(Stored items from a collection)
=== Begin Enclosure ===
(* ===== verification/VaultServer.v ===== *)
(** Cleaning a Vault that behaves as its API documents: a state with its
    mounts, roles, policies, groups and aliases, the answers to reads and the
    effects of deletions as laws on any server, save of what a server builds in,
    and the proof that [Vault.Cleanup] ends well and leaves exactly what is not
    owned. *)
From stdpp Require Import prelude gmap strings list.
From Stdlib Require Import Ascii ZArith Lia.
From S2P Require Import Prelude GoStrings Json NetUrl IdentityApi Provider Vault ProviderLogic VaultTheorems.

Module VaultServer.
Import Json NetUrl IdentityApi Provider Vault ProviderLogic.

Record vaultState := {
  s_mounts : gmap string jsonMount;
  s_roles : gmap string (list string);     (** by the path of the mount *)
  s_policies : gmap string string;
  s_groups : gmap string vaultGroup;       (** by identity *)
  s_aliases : gmap string vaultGroupAlias  (** by identity *)
}.

Definition with_aliases (x : gmap string vaultGroupAlias) (s : vaultState) : vaultState :=
  {| s_mounts := s_mounts s; s_roles := s_roles s; s_policies := s_policies s; s_groups := s_groups s; s_aliases := x |}.
Definition with_groups (x : gmap string vaultGroup) (s : vaultState) : vaultState :=
  {| s_mounts := s_mounts s; s_roles := s_roles s; s_policies := s_policies s; s_groups := x; s_aliases := s_aliases s |}.
Definition with_policies (x : gmap string string) (s : vaultState) : vaultState :=
  {| s_mounts := s_mounts s; s_roles := s_roles s; s_policies := x; s_groups := s_groups s; s_aliases := s_aliases s |}.
Definition with_mounts (x : gmap string jsonMount) (s : vaultState) : vaultState :=
  {| s_mounts := x; s_roles := s_roles s; s_policies := s_policies s; s_groups := s_groups s; s_aliases := s_aliases s |}.
Definition with_roles (x : gmap string (list string)) (s : vaultState) : vaultState :=
  {| s_mounts := s_mounts s; s_roles := x; s_policies := s_policies s; s_groups := s_groups s; s_aliases := s_aliases s |}.

(** Groups and aliases know their identities; mount paths end in a slash. *)
Record state_ok (s : vaultState) : Prop := {
  ok_groups : map_Forall (fun id g => ID g = id /\ id <> "") (s_groups s);
  ok_aliases : map_Forall (fun id a => AID a = id) (s_aliases s);
  ok_mounts : map_Forall (fun key _ => exists p, key = p +:+ "/") (s_mounts s)
}.

Definition ownedM (m : jsonMount) : bool := String.eqb (Description m) vaultMountDescription.
Definition ownedP (body : string) : bool := HasPrefix body vaultPolicyMarker.

(** What Vault creates itself and does not give up *)
Definition builtinPolicies : list string := ["default"; "root"; "response-wrapping"; "control-group"].
Definition builtinMount : string := "token/".

(** Nobody wrote the markers on these. *)
Record unprotected (s : vaultState) : Prop := {
  un_policies : map_Forall (fun name body => ownedP body = true -> name ∉ builtinPolicies) (s_policies s);
  un_mounts : map_Forall (fun key m => ownedM m = true -> key <> builtinMount) (s_mounts s)
}.

(** The paths a cleanup asks for *)
Inductive cleanupPath : string -> Prop :=
  | path_auth : cleanupPath "/v1/sys/auth"
  | path_list endpoint : endpoint ∈ ["/v1/identity/group-alias/id"; "/v1/identity/group/id"; "/v1/sys/policies/acl"] ->
      cleanupPath (endpoint +:+ "?list=true")
  | path_entry prefix name :
      prefix ∈ ["/v1/identity/group-alias/id/"; "/v1/identity/group/id/"; "/v1/sys/policies/acl/"; "/v1/sys/auth/"] ->
      cleanupPath (prefix +:+ PathEscape name)
  | path_roles authPath : cleanupPath (("/v1/auth/" +:+ PathEscape authPath +:+ "/role") +:+ "?list=true")
  | path_role authPath : cleanupPath ("/v1/auth/" +:+ PathEscape authPath +:+ "/role/" +:+ PathEscape roleName).

(** The path in the goal is one of them. *)
Ltac cleanup_path := first
  [ apply path_auth | apply path_roles | apply path_role
  | apply path_list; repeat constructor | apply path_entry; repeat constructor ].

Definition ownedIn (groups : gmap string vaultGroup) (id : string) : bool :=
  match groups !! id with Some g => ownedMetadata g | None => false end.

Lemma map_Forall_weaken {A} (P : string -> A -> Prop) (m m' : gmap string A) : m' ⊆ m -> map_Forall P m -> map_Forall P m'.
Proof. intros Hsub H k x Hx. apply H. by eapply lookup_weaken. Qed.

Section Server.
Context {LI : Libraries} {W : Type}.
Variables (h : handler W) (v : Client) (view : W -> vaultState).

Definition reply (method path : string) (w : W) : response * W := h (Do (jsonRequest v method path None)) w.

(** A read answers [a] and changes nothing. *)
Definition shows {A} (path : string) (f : setter A) (zero : A) (accepted : list Z) (w : W) (a : A) : Prop :=
  decoded "GET" path (underData f) zero accepted (reply "GET" path w).1 = Ok a /\
  view (reply "GET" path w).2 = view w.
Definition lists (endpoint : string) (w : W) (ids : list string) : Prop :=
  shows (endpoint +:+ "?list=true") (decode_open [("keys", asList "" asString)]) [] [200; 404]%Z w ids.
(** A deletion is accepted. *)
Definition removes (path : string) (w : W) (s : vaultState) : Prop :=
  is_ok (receive "DELETE" path [] (reply "DELETE" path w).1) = true /\ view (reply "DELETE" path w).2 = s.
Lemma validateGraph_spec argsFirst project graph files allowStale data d :
  documentAt files d data ->
  parseBakeGraph argsFirst data = Some (Ok graph) ->
  wp AnyFault (validateGraph project graph files allowStale)
    (fun r _ => ends (validated argsFirst project files allowStale d) (documentRefused files d) r) (fun _ _ => False) (fun _ => True) d.
Proof.
  intros Hdata Hparse. unfold validateGraph. cbv zeta. destruct (variableString graph "ATUM_DEBIAN_IMAGE") as [base|] eqn:Hvar.
  2: { apply wp_ret. destruct (variableString_panic argsFirst data graph _ Hparse Hvar) as (blocks & Hb & Hr). by exists data, blocks. }
  destruct (validate_total graph (Policy project) (deliveryTargetNames (Images project))) as [targetProblems Hv]. rewrite Hv.
  apply wp_bind. eapply wp_conseq; [apply walk_spec|..]; [|done|done]. intros [[[]|] s] d' [-> Hs]; [|done]. destruct Hs as [Hg Hvis].
  apply wp_bind. unfold identityProblems. apply wp_bind, wp_catch. eapply wp_conseq; [apply wp_any|..]; [| |done].
  all: intros x d1 _; apply wp_ret, wp_ret; simpl; intros Hnil; repeat (apply app_eq_nil in Hnil as [? Hnil]).
  all: eapply (silent_validated argsFirst project graph files allowStale data d s targetProblems base); eauto.
Qed.
(** C18. The documents that hand secrets over are JSON and say what they should:
    when names, fields and keys are printable ASCII, a JSON parser reads back
    every value unchanged, in the order of the keys, with the digest and, for
    Kubernetes, exactly the manifest of one opaque Secret; and the document is
    within its limit. *)
Theorem secret_documents {LI : Libraries} (values : gmap string string) (digest : string) (limit : Z) :
  map_Forall (fun k _ => plain k = true) values ->
  (forall order vf df doc, plain vf = true -> plain df = true ->
     MarshalProjection order vf values df digest limit = Ok doc ->
     (len doc <= limit)%Z /\
     parse_document doc = Some (JObj [(vf, JObj (membersOf (sortedKeys values) values)); (df, JStr digest)])) /\
  (forall labels order name namespace annotation watch immutable doc,
     plain name = true -> plain namespace = true -> plain annotation = true ->
     marshalKubernetesSecret labels order name namespace annotation digest values limit watch immutable = Ok doc ->
     (len doc <= limit)%Z /\
     parse_document doc = Some (secretOf name namespace annotation digest watch immutable (membersOf (sortedKeys values) values))).
Proof.
  intros Hkeys. split; intros.
  - by eapply projection_read.
  - by eapply secret_read.
Qed.

(** ** On concrete values *)

#[local] Instance noLibraries : Libraries := {| Parse _ := None; AppendCertsFromPEM _ := false; IsPrint _ := false |}.

Definition values0 : gmap string string := {["B" := "x" +:+ newline; "A" := String "001" "y"]}.

Lemma secret_documents_witness :
  exists doc, marshalKubernetesSecret map_to_list map_to_list "n" "ns" "a.dev/d" "d" values0 65536 true true = Ok doc /\
  parse_document doc = Some (secretOf "n" "ns" "a.dev/d" "d" true true (membersOf (sortedKeys values0) values0)).
Proof.
  assert (map_Forall (fun k _ => plain k = true) values0) as Hk.
  { apply map_Forall_insert_2; [done|]. apply map_Forall_insert_2; [done|]. apply map_Forall_empty. }
  destruct (marshalKubernetesSecret map_to_list map_to_list "n" "ns" "a.dev/d" "d" values0 65536 true true) as [doc|e] eqn:Hd.
  2: { exfalso. revert Hd. vm_compute. discriminate. }
  exists doc. split; [reflexivity|].
  apply (proj2 (secret_documents values0 "d" 65536 Hk) map_to_list map_to_list "n" "ns" "a.dev/d" true true doc eq_refl eq_refl eq_refl Hd).
Defined.

(** Keys are quoted as Go strings: one with a bell gives a document that is
    not JSON. *)
Lemma bell_key_is_not_json :
  match MarshalProjection map_to_list "v" {[String "007" "" := "x"]} "d" "y" 100 with
  | Ok doc => parse_document doc = None
  | Err _ => False
  end.
Proof. vm_compute. reflexivity. Qed.
End SecretTheorems.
=== End Enclosure ===
*Work to complete*: Determine how many lines in the data include the word "Hparse". Answer with that number alone.

*Written response*: 2